Merge Intervals medium
Problem Statement
Given an array of intervals
where intervals[i] = [starti, endi]
, merge all overlapping intervals, and return an array of the non-overlapping intervals that cover all the intervals in the input.
Example 1
Input: intervals = [[1,3],[2,6],[8,10],[15,18]] Output: [[1,6],[8,10],[15,18]] Explanation: Since intervals [1,3] and [2,6] overlaps, merge them into [1,6].
Example 2
Input: intervals = [[1,4],[4,5]] Output: [[1,5]] Explanation: Intervals [1,4] and [4,5] are considered overlapping.
Steps
-
Sort the intervals: Sort the intervals based on their start times. This step is crucial for efficient merging. We can use a custom comparer or LINQ's
OrderBy
method. -
Initialize the result: Create a list to store the merged intervals. Add the first interval from the sorted list to the result.
-
Iterate and merge: Iterate through the sorted intervals, starting from the second one.
- Compare the current interval's start time with the last interval in the result's end time.
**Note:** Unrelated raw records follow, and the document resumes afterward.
(** The rebuilt trie and the trie are related. *)
Lemma generated_related nodes_map marks n u :
  (forall f pn, nodes_map !! f = Some pn -> true_node must_recompute t pn /\ pn_key pn = f) ->
  (forall f, is_Some (nodes_map !! f) <-> f ∈ pn_key <$> start_proof proof ++ end_proof proof) ->
  trie_wf u -> rnode blank n u -> (forall q, is_Some (nodes_map !! q) -> branch_at n q) -> shaped (shown nodes_map) [] u ->
  (forall k, is_path k -> tget u k =
     if decide (k ∈ pn_key <$> start_proof proof ++ end_proof proof) then tget t k
     else if decide (k ∈ nibbles_of <$> kvs.*1) then tget t k else None) ->
  (forall k x, is_path k -> tget t k = Some x ->
     (k ∈ nibbles_of <$> kvs.*1 \/ k ∈ pn_key <$> start_proof proof ++ end_proof proof) \/
     exists q i s, k = q ++ i :: s /\ q ∈ pn_key <$> start_proof proof ++ end_proof proof /\ outside_at marks q i = true) ->
  related nodes_map marks [] u t.
Proof.
  intros Htrue Hdom Hwu Hr Hbr Hsh Hval Hcov. pose proof (sv_wf _ _ _ _ _ served) as Hwt. split.
  - done.
  - apply (sv_canonical _ _ _ _ _ served).
  - exact Hsh.
  - intros k x Hk. rewrite Hval by done. repeat case_decide; done.
  - intros q pn Hpn. destruct (Htrue _ _ Hpn) as [(p & w & Hpw & Hp & Hn) Hk]. cbn in Hk. subst q. exists w. split; [done|]. cbn [app]. rewrite <- Hp, Hpw. split; [reflexivity|].
    cbn. unfold proof_value, settled_value. cbn. by destruct must_recompute.
  - intros q Hq. by eapply branch_at_node; [apply Hbr|].
  - intros q Hq Hs. rewrite Hval by done. by rewrite decide_True by (by apply Hdom).
  - intros q r w Hs Hn. unfold shown in *. cbn in *. apply Hdom. apply Hdom in Hs. by eapply generated_closed.
  - intros k x Hk Hx. destruct (Hcov k x Hk Hx) as [Hin|(q & i & s & -> & Hq & Ho)].
    + left. rewrite Hval by done. destruct Hin as [Hin|Hin]; [|by rewrite decide_True by done]. case_decide; [done | by rewrite decide_True].
    + right. exists q, i, s. split_and!; [done | by apply Hdom | done].
Qed.
(* ===== verification/ParallelCorrect.v ===== *)
(** * Parallel batches are serial batches

    Whatever the order in which the threads act, a parallel batch ends with the trie of the map
    that the operations make one after the other, with the right hashes in it and every node
    that left it in the delete list. *)

From S2P Require Import Prelude Primitives NodePath Node Codec NodeCodec Trie NodeStore Linear Merkle MerkleSpec MerkleInsert MerkleRemove TrieCanonical MerkleCorrect.
From S2P Require Import Rlp RlpSplice Hashing HashSpec HashHelper Placed ProofTypes ProofWire Batch Parallel ParallelSpec.

Section Correct.
Context {St : Type} `{ReadableStorageLaws St} `{VarInt} `{DigestsLaws}.
Variables (alg : NodeHashAlgorithm) (rd : LinearAddress -> option Node) (threads : nat).

(** Whether deletions are tracked, the delete list at the start, and the handles that the slots of the root have at the start. *)
Variables (tracking : bool) (deleted0 : list MaybePersisted) (handles0 : PathComponent -> list MaybePersisted).

(** What is recorded of a list of handles. *)
Definition kept (hs : list MaybePersisted) : list MaybePersisted := if tracking then hs else [].

Lemma kept_app a b : kept (a ++ b) = kept a ++ kept b.
Proof. unfold kept. by destruct tracking. Qed.

Lemma track_all (hs d : list MaybePersisted) : foldl track_deleted (Propose d) hs = Propose (d ++ hs).
Proof. revert d. induction hs as [|h hs IH]; intros d; cbn; [by rewrite app_nil_r | by rewrite IH, <- app_assoc]. Qed.

Lemma track_kept (hs d : list MaybePersisted) : (if tracking then foldl track_deleted (Propose d) hs else Propose d) = Propose (d ++ kept hs).
Proof. unfold kept. destruct tracking; [apply track_all | by rewrite app_nil_r]. Qed.

(** ** A slot of the root

    The slot [i], with what its worker has been sent taken into account, holds what [f] says:
    nothing has been sent; the worker is at work; it has answered; or the answer has been merged.
    [dl] is what the coordinator has recorded of the slot. *)
Inductive slot_state (i : PathComponent) (f : Path -> option Value) : option Child -> option Worker -> list Response -> list MaybePersisted -> Prop :=
| slot_idle c hs :
    child_ok alg rd i f true c hs -> handles0 i ≡ₚ hs -> slot_state i f c None [] []
| slot_working w t hs dl :
    wk_status w = Spawned \/ wk_status w = Receiving ->
    wk_kind w = Propose (kept hs) -> rroot rd (wk_root w) t -> owf t -> ocanonical t -> short t -> oplaced alg rd [i] (wk_root w) ->
    Forall request_ok (wk_queue w) -> (forall k, is_path k -> requests_get (wk_queue w) (otget t) k = f k) ->
    handles0 i ≡ₚ dl ++ hs ++ ohandles t -> slot_state i f None (Some w) [] dl
| slot_answered w r hs ch x dl :
    wk_status w = Returned -> child_ok alg rd i f false (response_root r) ch -> deleted_nodes r = kept hs ->
    Forall in_memory x -> handles0 i ++ x ≡ₚ dl ++ hs ++ ch -> slot_state i f None (Some w) [r] dl
| slot_merged w c ch x dl :
    wk_status w = Returned -> child_ok alg rd i f false c ch -> Forall in_memory x -> handles0 i ++ x ≡ₚ dl ++ ch ->
    slot_state i f c (Some w) [] dl.

Lemma slot_state_ext i f g c w rs dl : (forall k, is_path k -> f k = g k) -> slot_state i f c w rs dl -> slot_state i g c w rs dl.
Proof.
  intros Hfg Hs. destruct Hs.
  - eapply slot_idle; [by eapply child_ok_ext | done].
  - eapply slot_working; try done. intros k Hk. rewrite <- Hfg by done. auto.
  - eapply slot_answered; try done. by eapply child_ok_ext.
  - eapply slot_merged; try done. by eapply child_ok_ext.
Qed.

(** ** The state of the threads *)

Abbreviation answers_of i := (filter (fun r => first_path_component r = i)).

(** The slots hold what [f] says, and the root has the value [v]. *)
Record slots_hold (f : PathComponent -> Path -> option Value) (v : option Value) (s : ParallelState St) : Prop := {
  sh_holds : holds alg rd (pm_proposal s);
  sh_tracking : ns_deleted_node_tracking (pm_proposal s) = tracking;
  sh_path : branch_partial_path (pm_root_branch s) = [];
  sh_value : branch_value (pm_root_branch s) = v;
  sh_children : Children_wf (branch_children (pm_root_branch s));
  sh_workers : Children_wf (pm_workers s);
  sh_slots : exists rs hs dl,
    pm_responses s = Ok <$> rs /\ Forall (fun r => is_nibble (first_path_component r)) rs /\
    ns_kind (pm_proposal s) = Propose (deleted0 ++ kept hs) /\ hs ≡ₚ flat_map dl PathComponent_ALL /\
    forall i, is_nibble i -> slot_state i (f i) (Children_get (branch_children (pm_root_branch s)) i) (Children_get (pm_workers s) i) (answers_of i rs) (dl i);
}.

Lemma slots_hold_ext f g v s : (forall i k, is_nibble i -> is_path k -> f i k = g i k) -> slots_hold f v s -> slots_hold g v s.
Proof.
  intros Hfg [? ? ? ? ? ? (rs & hs & dl & ? & ? & ? & ? & Hs)]. split; try done. exists rs, hs, dl. split_and!; try done.
  intros i Hi. eapply slot_state_ext; [|by apply Hs]. intros k. by apply Hfg.
Qed.

Lemma slots_hold_phase f v s p : slots_hold f v s -> slots_hold f v (with_phase p s).
Proof. by intros []. Qed.

Lemma slots_hold_value f v w s : slots_hold f v s -> slots_hold f w (with_root_value w s).
Proof. by intros []. Qed.

(** A step that concerns the slot [i] only, and records the handles [x]. *)
Lemma slots_hold_local f v s i g s' :
  slots_hold f v s -> is_nibble i -> holds alg rd (pm_proposal s') -> ns_deleted_node_tracking (pm_proposal s') = tracking ->
  (exists c, pm_root_branch s' = mkBranch (branch_partial_path (pm_root_branch s)) (branch_value (pm_root_branch s)) c /\ Children_wf c /\
     forall j, is_nibble j -> j <> i -> Children_get c j = Children_get (branch_children (pm_root_branch s)) j) ->
  Children_wf (pm_workers s') -> (forall j, is_nibble j -> j <> i -> Children_get (pm_workers s') j = Children_get (pm_workers s) j) ->
  (forall rs, pm_responses s = Ok <$> rs -> exists rs', pm_responses s' = Ok <$> rs' /\ (Forall (fun r => is_nibble (first_path_component r)) rs ->
     Forall (fun r => is_nibble (first_path_component r)) rs') /\ (forall j, j <> i -> answers_of j rs' = answers_of j rs) /\
     forall dl, slot_state i (f i) (Children_get (branch_children (pm_root_branch s)) i) (Children_get (pm_workers s) i) (answers_of i rs) dl ->
       exists x, (forall d, ns_kind (pm_proposal s) = Propose d -> ns_kind (pm_proposal s') = Propose (d ++ kept x)) /\
         slot_state i g (Children_get (branch_children (pm_root_branch s')) i) (Children_get (pm_workers s') i) (answers_of i rs') (dl ++ x)) ->
  slots_hold (slot_set f i g) v s'.
Proof.
  intros [Hh Ht Hp Hv Hc Hw (rs & hs & dl & Hrs & Hnib & Hk & Hperm & Hs)] Hi Hh' Ht' (c & Hb & Hcw & Hcj) Hw' Hwj Hresp.
  destruct (Hresp rs Hrs) as (rs' & Hrs' & Hnib' & Hans & Hslot). destruct (Hslot _ (Hs i Hi)) as (x & Hk' & Hslot'). specialize (Hk' _ Hk).
  split; try done; try (by rewrite Hb).
  exists rs', (hs ++ x), (slot_set dl i (dl i ++ x)). split_and!; [done | by apply Hnib' | | |].
  - by rewrite Hk', kept_app, app_assoc.
  - by rewrite slots_append, Hperm.
  - intros j Hj. destruct (decide (j = i)) as [->|Hne]; [by rewrite !slot_set_eq|].
    rewrite !slot_set_ne, Hans, Hwj, Hb by done. cbn [branch_children]. rewrite Hcj by done. by apply Hs.
Qed.

Lemma slots_hold_step f v s i g s' x :
  slots_hold f v s -> is_nibble i -> holds alg rd (pm_proposal s') -> ns_deleted_node_tracking (pm_proposal s') = tracking ->
  (forall d, ns_kind (pm_proposal s) = Propose d -> ns_kind (pm_proposal s') = Propose (d ++ kept x)) ->
  (exists c, pm_root_branch s' = mkBranch (branch_partial_path (pm_root_branch s)) (branch_value (pm_root_branch s)) c /\ Children_wf c /\
     forall j, is_nibble j -> j <> i -> Children_get c j = Children_get (branch_children (pm_root_branch s)) j) ->
  Children_wf (pm_workers s') -> (forall j, is_nibble j -> j <> i -> Children_get (pm_workers s') j = Children_get (pm_workers s) j) ->
  (forall rs, pm_responses s = Ok <$> rs -> exists rs', pm_responses s' = Ok <$> rs' /\ (Forall (fun r => is_nibble (first_path_component r)) rs ->
     Forall (fun r => is_nibble (first_path_component r)) rs') /\ (forall j, j <> i -> answers_of j rs' = answers_of j rs) /\
     forall dl, slot_state i (f i) (Children_get (branch_children (pm_root_branch s)) i) (Children_get (pm_workers s) i) (answers_of i rs) dl ->
       slot_state i g (Children_get (branch_children (pm_root_branch s')) i) (Children_get (pm_workers s') i) (answers_of i rs') (dl ++ x)) ->
  slots_hold (slot_set f i g) v s'.
Proof.
  intros Hs Hi Hh' Ht' Hk' Hb Hw' Hwj Hresp. apply (slots_hold_local f v s i g s' Hs Hi Hh' Ht' Hb Hw' Hwj). intros rs Hrs.
  destruct (Hresp rs Hrs) as (rs' & ? & ? & ? & Hslot). exists rs'. split_and!; try done. intros dl Hdl. exists x. split; [exact Hk' | by apply Hslot].
Qed.
(** ** Statistics *)

Record TrieStats : Type := mkTrieStats {
  branch_bytes : Z;
  leaf_bytes : Z;
  kv_count : Z;
  kv_bytes : Z;
  branching_factors : gmap nat Z;
  depths : gmap Z Z;
  branch_area_counts : gmap Z Z;
  leaf_area_counts : gmap Z Z;
  low_occupancy_branch_area_count : Z;
  low_occupancy_leaf_area_count : Z;
  ts_area_extra_unaligned_page : Z;
  node_extra_unaligned_page : Z;
}.

(** One entry per area size, at zero. *)
Definition zero_counts : gmap Z Z := list_to_map (map (fun p : AreaIndex * Z => (p.2, 0)) area_size_iter).

(** [TrieStats::default]. *)
Definition TrieStats_default : TrieStats := mkTrieStats 0 0 0 0 ∅ ∅ zero_counts zero_counts 0 0 0 0.

Record FreeListsStats : Type := mkFreeListsStats {
  area_counts : gmap Z Z;
  fl_area_extra_unaligned_page : Z;
}.

(** [FreeListsStats::default]. *)
Definition FreeListsStats_default : FreeListsStats := mkFreeListsStats zero_counts 0.

Record DBStats : Type := mkDBStats {
  high_watermark : Z;
  db_trie_stats : TrieStats;
  db_free_list_stats : FreeListsStats;
}.

(** [DBStats::default]. *)
Definition DBStats_default : DBStats := mkDBStats 0 TrieStats_default FreeListsStats_default.

(** [get_mut(&key).expect(..)] and one more. *)
Definition bump_count (key : Z) (counts : gmap Z Z) : result failure (gmap Z Z) :=
  count ← expect (counts !! key); mret (<[key := saturating_add_u64 count 1]> counts).
(** Reading a node panics somewhere in the file. *)
Definition read_panics (e : failure) : Prop := e = Panic /\ exists a, read_node_with_num_bytes_from_disk alg s a = Err Panic.

(** So does a visit, and, if hashes are checked, hashing a node with a byte that is not a nibble in its path. *)
Definition visit_panics (e : failure) : Prop :=
  read_panics e \/
  e = Panic /\ hash_check = true /\ exists a n nb, read_node_with_num_bytes_from_disk alg s a = Ok (n, nb) /\ ~ is_path (partial_path n).

Lemma read_node_fails a e : read_node_with_num_bytes_from_disk alg s a = Err e -> (exists x, e = IoFailure x) \/ read_panics e.
Proof.
  intros Hr. assert (He : e <> Diverges).
  { unfold read_node_with_num_bytes_from_disk in Hr. rewrite stream_from_law in Hr. unfold mbind, result_bind in Hr.
    destruct (from_reader alg _) as [[m rest]|e'] eqn:E; [done|]. injection Hr as <-. by apply (fails_node (fun e => e <> Diverges)) in E. }
  destruct e; [left; by eexists | right; split; [done | by exists a] | done].
Qed.

Lemma area_index_fails a e : area_index_and_size s a = Err e -> exists x, e = IoFailure x.
Proof.
  unfold area_index_and_size. rewrite stream_from_law. unfold mbind, result_bind. destruct (read_byte _) as [[b rest]|]; [|intros [= <-]; by eexists].
  destruct (AreaIndex_new b); [done | intros [= <-]; by eexists].
Qed.

Lemma free_area_fails a e : FreeArea_from_storage s a = Err e -> exists x, e = IoFailure x.
Proof.
  unfold FreeArea_from_storage. rewrite stream_from_law. cbn [mbind result_bind]. destruct (from_storage_reader _) as [[p rest]|e'] eqn:E; [done|].
  intros [= <-]. by apply (fails_free_area (fun e => exists x, e = IoFailure x)) in E; [|by eexists].
Qed.

(** The area starts with its class and holds all bytes of its node. *)
Definition marked (x : area) : Prop :=
  area_index_and_size s x.1 = Ok (x.2, AreaIndex_size x.2) /\
  exists n nb, read_node_with_num_bytes_from_disk alg s x.1 = Ok (n, nb) /\ nb <= AreaIndex_size x.2.

(** The subtrie below [a] can be read, in the areas of the list; its keys are possible; if hashes are checked,
    its paths are nibbles and under MerkleDB its hash is [h]. *)
Definition subtrie_ok (a : LinearAddress) (h : HashType) (prefix : Path) (t : trie) (areas : list area) : Prop :=
  (exists n, disk alg s a = Some n /\ rnode (disk alg s) n t) /\ area_nodes areas = Persisted a :: handles t /\ Forall marked areas /\
  (forall k v, Forall is_nibble k -> tget t k = Some v -> is_valid_key alg (prefix ++ k) = true) /\
  (hash_check = true -> trie_wf t /\ (alg = MerkleDB -> h = thash alg prefix (tpath t) t)).

Definition visit_outcome (sub : SubTrieMetadata) (v : LinearAddressRangeSet)
  (r : result failure (list CheckerError * LinearAddressRangeSet * TrieStats)) : Prop :=
  match r with
  | Err e => visit_panics e
  | Ok (errs, v', st') => stats_wf st' /\ exists areas, added v v' areas /\
      (errs = [] -> exists t, subtrie_ok (st_root_address sub) (st_root_hash sub) (st_path_prefix sub) t areas)
  end.

Lemma read_node_shape a n nb : read_node_with_num_bytes_from_disk alg s a = Ok (n, nb) -> node_shape alg n /\ 0 <= nb /\ disk alg s a = Some n.
Proof.
  intros Hr. split_and!; [| |unfold disk; by rewrite Hr].
  all: unfold read_node_with_num_bytes_from_disk in Hr; rewrite stream_from_law in Hr; unfold mbind, result_bind in Hr;
    destruct (from_reader alg (drop (Z.to_nat (saturating_add_u64 a 1)) (store_bytes s))) as [[m rest]|] eqn:E; [|done]; injection Hr as <- <-.
  - eapply (fronts_node alg); [|exact E]. by apply Forall_drop.
  - unfold saturating_add_u64. ulia.
Qed.

Lemma area_index_shape a i sz : area_index_and_size s a = Ok (i, sz) -> AreaIndex_wf i /\ sz = AreaIndex_size i.
Proof.
  unfold area_index_and_size. rewrite stream_from_law. unfold mbind, result_bind. destruct (read_byte _) as [[b rest]|] eqn:E; [|done].
  destruct (AreaIndex_new b) as [j|] eqn:Ej; [|done]. intros [= <- <-]. split; [|done].
  destruct (fronts_byte _ _ _ (Forall_drop _ _ _ Hbytes) E) as [Hb _]. unfold AreaIndex_new in Ej. unfold AreaIndex_wf, u8 in *.
  destruct (Z.ltb_spec b NUM_AREA_SIZES); simplify_eq. lia.
Qed.

(** *** The children *)

Definition visits_well (fuel : nat) (rec : SubTrieMetadata -> LinearAddressRangeSet -> TrieStats -> result failure (list CheckerError * LinearAddressRangeSet * TrieStats)) : Prop :=
  forall sub v st, areas_wf v -> stats_wf st -> LinearAddress_wf (st_root_address sub) -> hash_shape alg (st_root_hash sub) ->
    (hash_check = true -> is_path (st_path_prefix sub)) -> (room v < fuel)%nat -> visit_outcome sub v (rec sub v st).

Definition kid_ok (prefix : Path) (p : PathComponent * (LinearAddress * HashType)) (r : kid * list area) : Prop :=
  exists t, r.1 = (Some (Persisted p.2.1), t) /\ subtrie_ok p.2.1 p.2.2 (prefix ++ [p.1]) t r.2.

Lemma visit_children_ok rec fuel pa depth prefix peers l errors v st :
  visits_well fuel rec -> Forall (fun p : PathComponent * (LinearAddress * HashType) => is_nibble p.1 /\ LinearAddress_wf p.2.1 /\ hash_shape alg p.2.2) l ->
  (hash_check = true -> is_path prefix) -> areas_wf v -> stats_wf st -> (room v < fuel)%nat ->
  match visit_children rec pa depth prefix peers l errors v st with
  | Err e => visit_panics e
  | Ok (es, v', st') => stats_wf st' /\ exists areas new, es = errors ++ new /\ added v v' areas /\
      (new = [] -> exists rs, Forall2 (kid_ok prefix) l rs /\ areas = concat rs.*2)
  end.
Proof.
  intros Hrec Hl. revert errors v st. induction Hl as [|[i [a h]] l (Hi & Ha & Hh) Hl IH]; intros errors v st Hpre Hv Hst Hroom; cbn [visit_children].
  - split; [done|]. exists [], []. split_and!; [by rewrite app_nil_r | by apply added_nil|]. intros _. by exists [].
  - pose proof (Hrec (mkSubTrie a h (Parent pa i) (saturating_add_u64 depth 1) (prefix ++ [i]) peers) v st Hv Hst Ha Hh
      (fun Hc => is_path_snoc _ _ (Hpre Hc) Hi) Hroom) as Hr.
    unfold mbind, result_bind. destruct (rec _ v st) as [[[es v1] st1]|e]; [|exact Hr].
    destruct Hr as (Hst1 & areas1 & Hadd1 & Hok1). cbn [st_root_address st_root_hash st_path_prefix] in Hok1.
    pose proof (added_room _ _ _ Hadd1) as Hrm. specialize (IH (errors ++ es) v1 st1 Hpre (added_wf _ _ _ Hadd1) Hst1 ltac:(lia)).
    destruct (visit_children rec pa depth prefix peers l (errors ++ es) v1 st1) as [[[es2 v2] st2]|e]; [|exact IH].
    destruct IH as (Hst2 & areas2 & new & -> & Hadd2 & Hok2). split; [done|]. exists (areas1 ++ areas2), (es ++ new).
    split_and!; [by rewrite app_assoc | by eapply added_trans|]. intros [-> ->]%app_eq_nil.
    destruct (Hok1 eq_refl) as (t & Ht). destruct (Hok2 eq_refl) as (rs & Hrs & ->). exists (((Some (Persisted a), t), areas1) :: rs).
    split; [|done]. constructor; [|done]. by exists t.
Qed.

(** *** A node *)

Lemma persist_info_get p v c i : is_nibble i -> Children_get (BranchNode_persist_info (mkBranch p v c)) i = Children_get c i ≫= Child_persist_info.
Proof. intros Hi. unfold BranchNode_persist_info. by rewrite Children_map_get. Qed.

Lemma persist_info_shapes p v c :
  slots_shape alg c ->
  Forall (fun q : PathComponent * (LinearAddress * HashType) => is_nibble q.1 /\ LinearAddress_wf q.2.1 /\ hash_shape alg q.2.2)
    (Children_iter_present (BranchNode_persist_info (mkBranch p v c))).
Proof.
  intros [Hc Hs]. apply Forall_forall. intros [i [a h]] Hin. apply Children_iter_present_elem in Hin as [Hi Hget]; [|by apply Children_map_wf].
  rewrite persist_info_get in Hget by done. destruct (Children_get c i) as [x|] eqn:Ex; [|done].
  destruct (Hs i x Hi Ex) as (b & g & -> & Hb & Hg). cbn in Hget. by injection Hget as <- <-.
Qed.

(** Hashing a node below nibbles: a hash, or a panic because of its own path. *)
Lemma node_ethhash_ok n prefix peers :
  is_bytes (partial_path n) -> is_path prefix ->
  match compute_node_ethhash alg n prefix peers with
  | Ok h => is_path (partial_path n) /\ (alg = MerkleDB -> h = merkledb_to_hash (mkShunt prefix (partial_path n) (DigestValue <$> node_value n) (node_hashes n)))
  | Err e => e = Panic /\ ~ is_path (partial_path n)
  end.
Proof.
  intros Hb Hp. unfold compute_node_ethhash. rewrite as_components_path by done. cbn [mbind result_bind].
  destruct (as_components (partial_path n)) as [q|e] eqn:Eq.
  - apply as_components_Ok in Eq as [-> Hlt].
    assert (Hn : is_path (partial_path n)) by (apply Forall_forall; intros x Hx; unfold is_bytes in Hb; rewrite Forall_forall in Hb, Hlt; specialize (Hb x Hx); specialize (Hlt x Hx); unfold u8, is_nibble in *; lia).
    pose proof (hash_node_parts alg n prefix Hp Hn) as Hh.
    destruct alg; cbn [is_ethereum andb]; [rewrite Hh; done|]. destruct (Nat.eqb (length prefix) 65 && negb peers), (last prefix) as [i|];
      rewrite ?(hash_root_parts Ethereum n _ i Hn), ?Hh; done.
  - pose proof (as_components_Err _ _ Eq) as [-> Hno].
    assert (Hbad : hash_node alg n prefix = Err Panic) by (unfold hash_node; rewrite as_components_path by done; destruct n; cbn in *; by rewrite Eq).
    assert (Hbad' : forall q i, hash_node_as_storage_trie_root_for_node alg q i n = Err Panic) by (intros q i; destruct n; cbn in *; by rewrite Eq).
    destruct (_ && _), (last prefix); by rewrite ?Hbad, ?Hbad'.
Qed.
- If they overlap (current interval's start is less than or equal to the last interval's end), merge them: Update the last interval's end time to the maximum of the current interval's end time and the last interval's end time.
- If they don't overlap, add the current interval to the result.
-
Return the result: Return the list of merged intervals.
Explanation
The algorithm leverages the fact that if intervals are sorted by their start times, overlapping intervals will always appear consecutively. By iterating through the sorted intervals and comparing the current interval with the last merged interval, we can efficiently identify and merge overlapping intervals. The sorting ensures we consider intervals in the correct order to avoid missing overlaps.
Code
using System;
using System.Collections.Generic;
using System.Linq;
public class Solution {
public int[][] Merge(int[][] intervals) {
if (intervals == null || intervals.Length == 0) {
return new int[0][]; //Return empty array if input is null or empty
}
// Sort intervals by start time
Array.Sort(intervals, (a, b) => a[0].CompareTo(b[0]));
List<int[]> mergedIntervals = new List<int[]>();
mergedIntervals.Add(intervals[0]); // Add the first interval
foreach (int[] interval in intervals.Skip(1)) {
int[] lastMergedInterval = mergedIntervals.Last();
if (interval[0] <= lastMergedInterval[1]) { // Overlap
lastMergedInterval[1] = Math.Max(lastMergedInterval[1], interval[1]); // Merge
} else {
mergedIntervals.Add(interval); // No overlap, add new interval
}
}
return mergedIntervals.ToArray();
}
}
Complexity
- Time Complexity: O(n log n), dominated by the sorting step.
- Space Complexity: O(n) in the worst case (no overlaps), where n is the number of intervals. The space used by the
mergedIntervals
list could be at most the size of the input array.